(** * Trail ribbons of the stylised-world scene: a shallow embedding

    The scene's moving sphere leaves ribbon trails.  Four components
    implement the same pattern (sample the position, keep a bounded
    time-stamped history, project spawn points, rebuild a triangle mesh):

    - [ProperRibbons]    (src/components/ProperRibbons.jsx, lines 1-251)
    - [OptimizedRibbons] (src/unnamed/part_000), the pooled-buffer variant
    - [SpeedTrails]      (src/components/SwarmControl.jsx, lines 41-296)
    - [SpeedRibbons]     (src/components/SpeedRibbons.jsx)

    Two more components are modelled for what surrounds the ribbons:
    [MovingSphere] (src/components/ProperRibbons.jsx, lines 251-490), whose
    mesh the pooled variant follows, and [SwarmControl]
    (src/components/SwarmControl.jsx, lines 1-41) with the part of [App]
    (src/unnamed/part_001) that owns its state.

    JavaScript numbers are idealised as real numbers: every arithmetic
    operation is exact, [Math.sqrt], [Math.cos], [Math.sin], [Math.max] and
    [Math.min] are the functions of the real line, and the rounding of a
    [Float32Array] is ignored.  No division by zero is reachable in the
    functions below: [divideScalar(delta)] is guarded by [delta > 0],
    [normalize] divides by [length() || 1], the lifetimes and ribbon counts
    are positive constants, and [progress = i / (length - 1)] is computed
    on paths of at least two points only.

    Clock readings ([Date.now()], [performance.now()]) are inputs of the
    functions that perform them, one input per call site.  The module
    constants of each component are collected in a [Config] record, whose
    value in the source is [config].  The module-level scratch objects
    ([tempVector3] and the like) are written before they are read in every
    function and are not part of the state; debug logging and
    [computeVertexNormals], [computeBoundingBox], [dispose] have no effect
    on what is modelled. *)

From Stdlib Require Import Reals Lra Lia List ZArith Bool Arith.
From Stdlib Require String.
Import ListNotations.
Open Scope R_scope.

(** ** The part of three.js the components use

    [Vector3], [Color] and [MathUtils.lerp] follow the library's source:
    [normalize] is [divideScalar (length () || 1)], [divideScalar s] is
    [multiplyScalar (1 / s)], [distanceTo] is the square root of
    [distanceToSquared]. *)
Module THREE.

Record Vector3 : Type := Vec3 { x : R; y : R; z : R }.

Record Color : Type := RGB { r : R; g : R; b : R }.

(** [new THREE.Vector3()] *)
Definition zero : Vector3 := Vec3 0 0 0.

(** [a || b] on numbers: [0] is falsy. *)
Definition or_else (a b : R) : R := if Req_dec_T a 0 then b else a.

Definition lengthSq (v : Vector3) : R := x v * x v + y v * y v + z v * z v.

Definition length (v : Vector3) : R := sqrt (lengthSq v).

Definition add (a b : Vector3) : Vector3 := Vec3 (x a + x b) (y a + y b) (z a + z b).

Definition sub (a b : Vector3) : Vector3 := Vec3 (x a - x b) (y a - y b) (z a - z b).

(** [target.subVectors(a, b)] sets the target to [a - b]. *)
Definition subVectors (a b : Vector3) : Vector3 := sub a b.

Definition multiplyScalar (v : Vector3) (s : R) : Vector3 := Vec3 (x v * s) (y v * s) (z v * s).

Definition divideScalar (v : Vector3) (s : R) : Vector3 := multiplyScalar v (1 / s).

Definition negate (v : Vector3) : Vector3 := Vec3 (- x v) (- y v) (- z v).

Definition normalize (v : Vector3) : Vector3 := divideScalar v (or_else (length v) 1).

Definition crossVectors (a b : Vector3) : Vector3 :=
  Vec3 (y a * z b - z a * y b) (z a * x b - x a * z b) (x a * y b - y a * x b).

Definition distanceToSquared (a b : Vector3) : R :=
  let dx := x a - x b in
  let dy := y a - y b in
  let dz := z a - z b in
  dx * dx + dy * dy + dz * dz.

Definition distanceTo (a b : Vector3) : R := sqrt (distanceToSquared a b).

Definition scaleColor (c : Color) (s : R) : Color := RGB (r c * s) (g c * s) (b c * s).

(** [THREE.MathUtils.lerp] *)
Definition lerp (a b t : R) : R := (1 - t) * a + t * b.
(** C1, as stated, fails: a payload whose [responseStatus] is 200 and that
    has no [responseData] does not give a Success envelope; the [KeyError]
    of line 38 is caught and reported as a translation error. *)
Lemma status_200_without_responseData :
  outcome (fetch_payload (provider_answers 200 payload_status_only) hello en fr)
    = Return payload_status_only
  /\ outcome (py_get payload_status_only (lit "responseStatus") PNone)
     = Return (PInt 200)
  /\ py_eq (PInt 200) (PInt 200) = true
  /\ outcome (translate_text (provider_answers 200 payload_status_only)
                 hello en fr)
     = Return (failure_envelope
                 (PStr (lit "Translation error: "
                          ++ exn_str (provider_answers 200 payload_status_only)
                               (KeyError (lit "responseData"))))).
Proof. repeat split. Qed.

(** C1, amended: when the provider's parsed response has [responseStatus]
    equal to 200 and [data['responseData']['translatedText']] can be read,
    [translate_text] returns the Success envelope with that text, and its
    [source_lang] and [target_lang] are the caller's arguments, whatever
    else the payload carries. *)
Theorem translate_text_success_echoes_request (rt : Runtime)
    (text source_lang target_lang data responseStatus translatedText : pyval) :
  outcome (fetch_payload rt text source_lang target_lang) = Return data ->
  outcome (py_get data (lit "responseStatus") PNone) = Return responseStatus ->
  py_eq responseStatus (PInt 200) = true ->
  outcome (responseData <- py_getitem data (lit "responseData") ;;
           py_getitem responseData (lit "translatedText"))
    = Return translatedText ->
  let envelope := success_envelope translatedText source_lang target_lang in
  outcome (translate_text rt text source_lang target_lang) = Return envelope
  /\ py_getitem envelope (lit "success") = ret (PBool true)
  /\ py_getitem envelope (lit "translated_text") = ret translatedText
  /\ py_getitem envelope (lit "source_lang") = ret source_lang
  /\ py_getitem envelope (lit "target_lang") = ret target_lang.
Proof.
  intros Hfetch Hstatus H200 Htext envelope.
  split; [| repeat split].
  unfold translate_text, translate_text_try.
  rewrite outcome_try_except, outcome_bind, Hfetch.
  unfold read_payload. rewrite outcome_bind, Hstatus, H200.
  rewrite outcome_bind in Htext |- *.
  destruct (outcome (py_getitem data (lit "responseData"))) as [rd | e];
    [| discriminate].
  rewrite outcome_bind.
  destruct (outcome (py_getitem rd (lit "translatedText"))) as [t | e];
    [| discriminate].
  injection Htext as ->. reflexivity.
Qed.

----

:: Assigned task ::
From the listing, copy every line where the string "variant" appears.

:: Response area ::
    - [OptimizedRibbons] (src/unnamed/part_000), the pooled-buffer variant
    mesh the pooled variant follows, and [SwarmControl]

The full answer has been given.